Thread: Chunk Delete
Hi, I am wondering if I can do in PG Chunck Delete, like the Oracle example below. In Oracle we erase 50,000 records using the following: Delete <table name> where <condition> and ROWNUM < 50000; Do we have such a feature in PG? Thanks Danny
On 11/15/07, Abraham, Danny <danny_abraham@bmc.com> wrote: > In Oracle we erase 50,000 records using the following: > > Delete <table name> where <condition> and ROWNUM < 50000; > > Do we have such a feature in PG? Just delete with a subselect: delete from <table name> where <primary key> in ( select <primary key> from <table name> order by <some sort key> limit 50000); For example: delete from persons where id in ( select id from persons order by created_at limit 50000); Alexander.

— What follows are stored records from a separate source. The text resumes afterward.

Lemma RunInTransaction_loop_hook_free {C : Type} n
    (f : Tx -> C -> Run (option error * C)) :
  hook_free f ->
  forall c w out w' (evs : list Ev),
    RunInTransaction_loop n f c w = (out, w', evs) -> hook_calls evs = [].
Proof.
  intros Hf. induction n as [|n IH]; intros c w out w' evs H.
  - cbn in H. cbv [mret M_ret] in H. simplify_eq. reflexivity.
  - cbn [RunInTransaction_loop] in H.
    cbv [mbind M_bind call mret M_ret] in H.
    destruct (newTransaction w) as [[tx | err] w1]; cbv beta iota zeta in H;
      [| simplify_eq; reflexivity].
    destruct (f tx c w1) as [[[[ferr c']|] w2] evs2] eqn:Ef;
      cbv beta iota zeta in H; apply Hf in Ef.
    + destruct ferr as [err|].
      * destruct (tx_Rollback tx w2). cbv beta iota zeta in H.
        simplify_eq. rewrite !hook_calls_app, Ef. reflexivity.
      * destruct (tx_Commit tx w2) as [[cmt | err] w3];
          cbv beta iota zeta in H.
        -- simplify_eq. rewrite !hook_calls_app, Ef. reflexivity.
        -- destruct err; cbv beta iota zeta in H;
             try (simplify_eq; rewrite !hook_calls_app, Ef;
                  reflexivity).
           destruct (RunInTransaction_loop n f c' w3)
             as [[o4 w4] evs4] eqn:E4.
           apply IH in E4. simplify_eq.
           rewrite !hook_calls_app, Ef, E4. reflexivity.
    + simplify_eq. rewrite !hook_calls_app, Ef. reflexivity.
Qed.

Lemma batch_write_hook_free :
  hook_free (BatchCreate_closure db) /\ hook_free (BatchPut_closure db).
Proof.
  split; intros tx c w out w' evs H.
  all: unfold BatchCreate_closure, BatchCreateTx, BatchPut_closure,
         BatchPutTx in H;
    cbv [mbind M_bind call mret M_ret] in H;
    destruct (buildKeys db (snd c) w) as [[[r|] w1] evs1] eqn:E;
    apply buildKeys_only_keys, hook_calls_keys in E;
    cbv beta iota zeta in H.
  all: try (simplify_eq; exact E).
  all: destruct r as [keys | e]; cbv beta iota zeta in H;
    [destruct (tx_Mutate _ _ _) as [[pks | e] w2];
       cbv beta iota zeta in H |];
    simplify_eq; rewrite ?app_nil_r, ?hook_calls_app, E; reflexivity.
Qed.

(** X10: when the transaction of [BatchCreate] or [BatchPut] fails, for
    whatever reason, the call returns nil keys, the entities and that
    error, and the key hook runs on no entity.  [BatchPut] derives the
    keys before it opens the transaction: when that fails, it has made no
    call of the client. *)
Theorem batch_failure_returns_no_keys :
  (forall objs w err c' w1 (evs1 : list Ev),
     RunInTransaction (BatchCreate_closure db) ([], objs) w =
       (Return (inr err, c'), w1, evs1) ->
     BatchCreate db objs w = (Return ([], objs, Some err), w1, evs1) /\
     hook_calls evs1 = []) /\
  (forall objs w e w1 (evs1 : list Ev),
     buildKeys db objs w = (Return (inr e), w1, evs1) ->
     BatchPut db objs w = (Return ([], objs, Some e), w1, evs1) /\
     only_key_derivation db evs1) /\
  (forall objs w keys w0 (evs0 : list Ev) err c' w1 evs1,
     buildKeys db objs w = (Return (inl keys), w0, evs0) ->
     RunInTransaction (BatchPut_closure db) ([], objs) w0 =
       (Return (inr err, c'), w1, evs1) ->
     BatchPut db objs w = (Return ([], objs, Some err), w1, evs0 ++ evs1) /\
     hook_calls (evs0 ++ evs1) = []).
Proof.
  destruct batch_write_hook_free as [Hc Hp].
  split; [| split].
  - intros objs w err [pks objs'] w1 evs1 Hrun.
    assert (objs' = objs) as ->.
    { apply (RunInTransaction_loop_keeps _ _ (BatchCreate_closure_keeps db))
        in Hrun. exact Hrun. }
    split; [| exact (RunInTransaction_loop_hook_free _ _ Hc _ _ _ _ _ Hrun)].
    unfold BatchCreate. cbv [mbind M_bind mret M_ret]. rewrite Hrun.
    cbv beta iota zeta. rewrite app_nil_r. reflexivity.
  - intros objs w e w1 evs1 Hk.
    split; [| eapply buildKeys_only_keys; eassumption].
    unfold BatchPut. cbv [mbind M_bind mret M_ret]. rewrite Hk.
    cbv beta iota zeta. rewrite app_nil_r. reflexivity.
  - intros objs w keys w0 evs0 err [pks objs'] w1 evs1 Hk Hrun.
    assert (objs' = objs) as ->.
    { apply (RunInTransaction_loop_keeps _ _ (BatchPut_closure_keeps db))
        in Hrun. exact Hrun. }
    split.
    + unfold BatchPut. cbv [mbind M_bind mret M_ret]. rewrite Hk.
      cbv beta iota zeta. rewrite Hrun. cbv beta iota zeta.
      rewrite app_nil_r. reflexivity.
    + rewrite hook_calls_app.
      rewrite (hook_calls_keys _ (buildKeys_only_keys _ _ _ _ _ Hk)).
      exact (RunInTransaction_loop_hook_free _ _ Hp _ _ _ _ _ Hrun).
Qed.

(** X11: in whichever attempt of [Update]'s transaction [UpdateTx] returns
    a nil error, also after an abort, the closure returns nil and the
    commit follows.  When that attempt ends the loop (the commit reports
    anything but a conflict, or it reports the conflict and no attempt is
    left), [Update] returns the entity of [UpdateTx] with the error the
    commit reported, nil when it succeeded, and the commit is its last
    call. *)
Theorem Update_commits n obj upd crt w obj0 w0 (evs0 : list Ev)
    tx w1 o' w2 (evs : list Ev) r w3 :
  retried (Update_closure db upd crt) attempts obj w (S n) obj0 w0 evs0 ->
  newTransaction w0 = (inl tx, w1) ->
  UpdateTx db tx obj0 upd crt w1 = (Return (o', None), w2, evs) ->
  tx_Commit tx w2 = (r, w3) ->
  (r = inr ErrConcurrentTransaction -> n = 0%nat) ->
  Update db obj upd crt w =
    (Return (o', match r with inl _ => None | inr e => Some e end), w3,
     evs0 ++ EvNewTransaction (inl tx) :: evs ++ [EvCommit tx r]).
Proof.
  intros Hretried Hnew Hrun Hcommit Hlast.
  unfold Update, RunInTransaction. cbv [mbind M_bind mret M_ret].
  rewrite (RunInTransaction_loop_retried _ _ _ _ _ _ _ _ Hretried).
  cbn [RunInTransaction_loop]. unfold Update_closure.
  cbv [mbind M_bind call mret M_ret]. rewrite Hnew. cbv beta iota zeta.
  rewrite Hrun. cbv beta iota zeta. rewrite Hcommit. cbv beta iota zeta.
  destruct r as [cmt | e]; [cbn; rewrite !app_nil_r; reflexivity |].
  destruct e; try (cbn; rewrite !app_nil_r; reflexivity).
  rewrite (Hlast eq_refl). cbn. rewrite !app_nil_r. reflexivity.
Qed.

Lemma RunInTransaction_loop_committed {C : Type} n
    (f : Tx -> C -> Run (option error * C)) :
  forall c w cmt c' w' (evs : list Ev),
    RunInTransaction_loop n f c w = (Return (inl cmt, c'), w', evs) ->
    exists tx, last evs = Some (EvCommit tx (inl cmt)).
Proof.
  induction n as [|n IH]; intros c w cmt c' w' evs H.
  - cbn in H. cbv [mret M_ret] in H. simplify_eq.
  - cbn [RunInTransaction_loop] in H.
    cbv [mbind M_bind call mret M_ret] in H.
    destruct (newTransaction w) as [[tx | err] w1]; cbv beta iota zeta in H;
      [| simplify_eq].
    destruct (f tx c w1) as [[[[ferr c1]|] w2] evs2] eqn:Ef;
      cbv beta iota zeta in H; [| simplify_eq].
    destruct ferr as [err|].
    + destruct (tx_Rollback tx w2). cbv beta iota zeta in H. simplify_eq.
    + destruct (tx_Commit tx w2) as [[cmt1 | err] w3];
        cbv beta iota zeta in H.
      * simplify_eq. exists tx.
        rewrite app_nil_r, app_assoc, last_snoc. reflexivity.
      * destruct err; cbv beta iota zeta in H; try (simplify_eq; fail).
        destruct (RunInTransaction_loop n f c1 w3)
          as [[[[r4 c4]|] w4] evs4] eqn:E4; [| simplify_eq].
        simplify_eq. destruct (IH _ _ _ _ _ _ E4) as [tx4 Hl].
        exists tx4. rewrite !app_assoc. rewrite last_app, Hl. reflexivity.
Qed.

(** X12: [Update] and [BatchDelete] return a nil error only when the last
    thing they did was a commit that succeeded. *)
Theorem success_means_committed :
  (forall obj upd crt w o w' (evs : list Ev),
     Update db obj upd crt w = (Return (o, None), w', evs) ->
     exists tx cmt, last evs = Some (EvCommit tx (inl cmt))) /\
  (forall objs w w' (evs : list Ev),
     BatchDelete db objs w = (Return None, w', evs) ->
     exists tx cmt, last evs = Some (EvCommit tx (inl cmt))).
Proof.
  split.
  - intros obj upd crt w o w' evs H. unfold Update in H.
    cbv [mbind M_bind mret M_ret] in H.
    destruct (RunInTransaction _ _ _) as [[[[[cmt | e] o1]|] w1] evs1] eqn:E;
      cbv beta iota zeta in H; simplify_eq.
    apply RunInTransaction_loop_committed in E as [tx Hl].
    exists tx, cmt. rewrite app_nil_r. exact Hl.
  - intros objs w w' evs H. unfold BatchDelete in H.
    cbv [mbind M_bind mret M_ret] in H.
    destruct (RunInTransaction _ _ _) as [[[[[cmt | e] []]|] w1] evs1] eqn:E;
      cbv beta iota zeta in H; simplify_eq.
    apply RunInTransaction_loop_committed in E as [tx Hl].
    exists tx, cmt. rewrite app_nil_r. exact Hl.
Qed.
End WrapperRuns.

(** ** Runs of the operations outside a transaction *)

Ltac unfold_direct H :=
  cbv [mbind D_bind M_bind direct_call wrapped derive_key call mret D_ret
       M_ret direct_panic panic] in H.

Section DirectProperties.
Context {T W Tx PendingKey Commit : Type}.
Context `{!Object T W} `{!Client T W Tx PendingKey Commit}.
Context `{!DirectClient T W Tx}.
Variable db : DSEnt.
#[local] Abbreviation ns := (namespace db).
#[local] Abbreviation DEv := (@DirectEvent T Tx PendingKey Commit).

(** X16: [Create] returns the key the store reports for the insert (the
    first of the returned keys), not the derived one, and the key hook
    receives that same key; the key is returned also when the hook fails.
    A nil key comes with an error, and then neither did an insert succeed
    nor did the hook run.  [Create] panics exactly when the client reports
    success with no key. *)
Theorem Create_run obj w out w' (evs : list DEv) :
  Create db obj w = (out, w', evs) ->
  (forall k o err,
     out = Return (Some k, o, err) ->
     o = obj /\
     (exists key rest,
        evs = EvWrapper (EvBuildKey obj ns (inl key))
              :: EvClientMutate [NewInsert key obj] (inl (k :: rest))
              :: match LoadKey obj with
                 | Some _ => [EvWrapper (EvLoadKey obj k err)]
                 | None => []
                 end) /\
     (LoadKey obj = None -> err = None)) /\
  (forall o err,
     out = Return (None, o, err) ->
     o = obj /\ (exists e, err = Some e) /\
     (forall o' k' r, ~ In (EvWrapper (EvLoadKey o' k' r)) evs) /\
     (forall muts keys, ~ In (EvClientMutate muts (inl keys)) evs)) /\
  (out = Panic <-> exists muts, In (EvClientMutate muts (inl [])) evs).
Proof.
  intros H. unfold Create, ResolveKey in H. unfold_direct H.
  destruct (BuildKey obj ns w) as [[key | e] w0] eqn:Ek;
    cbv beta iota zeta in H;
    [destruct (client_Mutate _ w0) as [[[|k rest] | e] w1] eqn:Em;
       cbv beta iota zeta in H; cbn [lookup list_lookup] in H;
       [| destruct (LoadKey obj) as [p|] eqn:El;
          [destruct (p k w1) as [[e|] w2] eqn:Ep |];
          cbv beta iota zeta in H |] |].
  all: simplify_eq; cbn.
  all: split; [intros ck co cerr Hout; simplify_eq;
               repeat split; eauto; congruence |].
  all: split; [intros co cerr Hout; simplify_eq;
               (split; [reflexivity |]); (split; [eauto |]);
               split; repeat intro;
               match goal with Hin : _ \/ _ |- _ => in_events Hin end |].
  all: split; [intros Hp; simplify_eq; eauto
              | intros [cm Hin]; in_events Hin; simplify_eq].
  reflexivity.
Qed.

(** X17: [Put] never panics.  It returns the key the client's put
    reports, and the key hook receives that key; the key is returned also
    when the hook fails.  A nil key comes with an error, and then neither
    did a put succeed nor did the hook run. *)
Theorem Put_run obj w out w' (evs : list DEv) :
  Put db obj w = (out, w', evs) ->
  out <> Panic /\
  (forall k o err,
     out = Return (Some k, o, err) ->
     o = obj /\
     (exists key,
        evs = EvWrapper (EvBuildKey obj ns (inl key))
              :: EvClientPut key obj (inl k)
              :: match LoadKey obj with
                 | Some _ => [EvWrapper (EvLoadKey obj k err)]
                 | None => []
                 end) /\
     (LoadKey obj = None -> err = None)) /\
  (forall o err,
     out = Return (None, o, err) ->
     o = obj /\ (exists e, err = Some e) /\
     (forall o' k' r, ~ In (EvWrapper (EvLoadKey o' k' r)) evs) /\
     (forall key src k, ~ In (EvClientPut key src (inl k)) evs)).
Proof.
  intros H. unfold Put, ResolveKey in H. unfold_direct H.
  destruct (BuildKey obj ns w) as [[key | e] w0] eqn:Ek;
    cbv beta iota zeta in H;
    [destruct (client_Put _ _ w0) as [[k | e] w1] eqn:Em;
       cbv beta iota zeta in H;
       [destruct (LoadKey obj) as [p|] eqn:El;
          [destruct (p k w1) as [[e|] w2] eqn:Ep |];
          cbv beta iota zeta in H |] |].
  all: simplify_eq; cbn.
  all: split; [discriminate |].
  all: split; [intros ck co cerr Hout; simplify_eq;
               repeat split; eauto; congruence |].
  all: intros co cerr Hout; simplify_eq;
       (split; [reflexivity |]); (split; [eauto |]);
       split; repeat intro;
       match goal with Hin : _ \/ _ |- _ => in_events Hin end.
Qed.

"Abraham, Danny" <danny_abraham@bmc.com> writes: > Hi, > > I am wondering if I can do in PG Chunck Delete, like the Oracle example > below. > > In Oracle we erase 50,000 records using the following: > > Delete <table name> where <condition> and ROWNUM < 50000; > > Do we have such a feature in PG? You can still use a subquery even if you don't have a primary key. You use the "ctid" which is Postgres's notion of the physical location of the record. You do have to use another non-standard extension DELETE ... USING. DELETE FROM atable AS x USING (SELECT ctid FROM atable LIMIT 50000) AS y WHERE x.ctid = y.ctid; (The ctid can change when it's updated and even be reused by another record but within a single query like this it's safe though it's possible the query will delete fewer than 50000 records though if one of the records is updated while the delete is running.) You should note this will delete 50,000 arbitrary records. Not necessarily the 50,000 oldest ones or anything useful. -- Gregory Stark EnterpriseDB http://www.enterprisedb.com Ask me about EnterpriseDB's Slony Replication support!
On Thu, 2007-11-15 at 17:13 +0000, Gregory Stark wrote: > DELETE > FROM atable AS x > USING (SELECT ctid FROM atable LIMIT 50000) AS y > WHERE x.ctid = y.ctid; Have you tried to EXPLAIN this one ? Last time I tried to do something similar it was going for a sequential scan on atable with a filter on ctid. The other form using "where ctid = any (array(select ctid from ..." (see my previous post forwarding Tom's suggestion) was going for a ctid scan, which should be orders of magnitudes faster than the sequential scan for big tables and small chunks. Cheers, Csaba.